Turning in chemical weapons is not enough

The conflict in Syria has dominated headlines for weeks with each resolution attempt seeming more desperate than the last.

According to NPR, U.S. talks with Russia and Syria on Sept. 9 led to a consensus in which Secretary of State John Kerry announced that if Syrian President Bashar al-Assad turned in his chemical weapons stockpile to international control, the U.S. would hold back on airstrikes.

The irony in this agreement is that the chemical weapons would be turned in to Russia, who is a strong ally of Syria, and also one of its main weapon suppliers, according to CBS News.

According to an ABC News article, Russia has no problem with selling weapons to the Syrian government. This is disturbing, considering they’re being used on innocent civilians -— Russia getting
its hands on Syria’s chemical
weapons is no more comforting than having them remain in the Syrian government’s control.

During the UN General Assembly early Tuesday, President Barack Obama stated once again that any resolution made by the Security Council should be monitored with strict enforcement and that the world will not stand aside as Assad gasses his people with chemical weapons.

This statement has been given plenty of times and Obama’s words no longer have any credibility, as shown by his empty threats to strike Syria and promises to provide aid to Syrian rebels.

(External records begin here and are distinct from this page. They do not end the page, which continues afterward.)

(** * StatEase front end: selection, upload and result rendering

    A shallow embedding of the TypeScript components of the StatEase
    front end:

    - [types/analysis.ts]            -> [StatisticalTest], [VariableSelection]
    - [components/AnalysisSelection] -> [AnalysisSelection] (registry, handlers)
    - [components/AnalysisResults]   -> [AnalysisResults] ([renderResults])
    - [components/FileUpload]        -> [FileUpload] ([processFile], [uploadFile])
    - [App.tsx]                      -> [App] ([handleAnalyze] and friends)

    React state is modelled explicitly.  A component's state variables are
    the fields of a record; an event handler is either a function on that
    record (AnalysisSelection, where every setter call stores a value
    computed from the state of the current render) or the list of setter
    and network calls it performs (App, FileUpload), replayed on the
    state by [run]. *)

From Stdlib Require Import ZArith Ascii String List Lia.
From stdpp Require Import base decidable option list strings gmap.

Local Open Scope string_scope.
Local Open Scope Z_scope.

(** ** types/analysis.ts *)

Module StatisticalTest.

(** [requirements.variables] is a JS number; the registry only stores
    integers ([-1] stands for "any number of variables"). *)
Record requirements_t : Type := {
  variables : Z;
  variableTypes : list string;
  dataRequirements : list string
}.

Record t : Type := {
  id : string;
  name : string;
  description : string;
  category : string;
  requirements : requirements_t
}.

(** The string literals admitted by the type of [category]. *)
Definition categories : list string :=
  ["comparison"; "correlation"; "regression"; "nonparametric"; "normality"].

#[global] Instance requirements_eq_dec : EqDecision requirements_t.
Proof. solve_decision. Defined.

#[global] Instance eq_dec : EqDecision t.
Proof. solve_decision. Defined.

End StatisticalTest.

Module VariableSelection.

(** [groupVariable?: string]: [None] is [undefined]. *)
Record t : Type := {
  testId : string;
  variables : list string;
  groupVariable : option string
}.

End VariableSelection.

(** ** components/AnalysisSelection.tsx *)

Module AnalysisSelection.

Import StatisticalTest.

Definition mkTest (i n d c : string) (k : Z) (vt dr : list string)
  : StatisticalTest.t :=
  {| id := i; name := n; description := d; category := c;
     requirements :=
       {| variables := k; variableTypes := vt; dataRequirements := dr |} |}.

Definition statisticalTests : list StatisticalTest.t := [
  mkTest "independent_t" "Independent t-test"
    "Compare means between two independent groups" "comparison"
    2 ["numeric"; "categorical"] ["Normality"; "Equal variances"];
  mkTest "paired_t" "Paired t-test"
    "Compare means from the same group at different times" "comparison"
    2 ["numeric"; "numeric"] ["Normality"; "Paired measurements"];
  mkTest "anova" "One-way ANOVA"
    "Compare means between three or more groups" "comparison"
    2 ["numeric"; "categorical"]
    ["Normality"; "Equal variances"; "Independence"];
  mkTest "pearson" "Pearson Correlation"
    "Measure linear relationship between two continuous variables"
    "correlation"
    2 ["numeric"; "numeric"] ["Linear relationship"; "Normality"];
  mkTest "spearman" "Spearman Correlation"
    "Measure monotonic relationship between two variables" "correlation"
    2 ["numeric"; "numeric"] ["Monotonic relationship"];
  mkTest "chi_square" "Chi-square Test"
    "Test association between categorical variables" "nonparametric"
    2 ["categorical"; "categorical"] ["Expected frequencies >5"];
  mkTest "linear_regression" "Linear Regression"
    "Predict continuous outcome based on predictor variables" "regression"
    (-1) ["numeric"; "numeric"]
    ["Linearity"; "Independence"; "Homoscedasticity"; "Normality"];
  mkTest "mann_whitney" "Mann-Whitney U Test"
    "Non-parametric alternative to independent t-test" "nonparametric"
    2 ["numeric"; "categorical"]
    ["Ordinal data or non-normal distributions"];
  mkTest "shapiro_wilk" "Shapiro-Wilk Test"
    "Test for normality of data distribution" "normality"
    1 ["numeric"] ["Continuous data"];
  mkTest "levene" "Levene's Test"
    "Test for equality of variances between groups" "normality"
    2 ["numeric"; "categorical"] ["Continuous dependent variable"]
].

(** The three [useState] cells of the component. *)
Record State : Type := {
  selectedTest : string;
  selectedVariables : list string;
  groupVariable : string
}.

Definition initial : State :=
  {| selectedTest := ""; selectedVariables := []; groupVariable := "" |}.

(** [arr.includes(x)] on an array of strings. *)
Definition includes (arr : list string) (x : string) : bool :=
  bool_decide (x ∈ arr).

Section Component.

(** [registry] is the value of the module-level binding
    [statisticalTests] that the handlers close over, [columnTypes]
    the component's prop. *)
Context (registry : list StatisticalTest.t)
        (columnTypes : gmap string string).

Although the Organization for the Prohibition of Chemical Weapons announced that the Syrian government has submitted
an outline of its chemical
weapons stockpile, no progress has been shown of these weapons getting anywhere out of Syrian control.

While Obama seems to be seeking some justice for the chemical attack, more needs to be done than just removing chemical weapons from Syria.

The deed has been done.

More than 1,400 people have been killed from the chemical attack that was believed to have been carried out by the Syrian government, and taking the chemical weapons away from Assad is not a sufficient sentence.

But Obama cannot bring justice to such an issue alone.

The international community needs to take action against the dictator and make sure that his removal from power is final.

For any real change to happen, the initiator of such horror must be removed and punished. Stalling the process by asking Assad to turn in the chemical weapons, which according to him, can take up to a year, is prolonging his rule and giving him the freedom to kill many more people.

While the international
community continues it’s
discussion over the issue, the Syrian government goes
unpunished for the countless lives it has brutally taken away.


Lama Alqasemi is a freshman majoring in mass communications.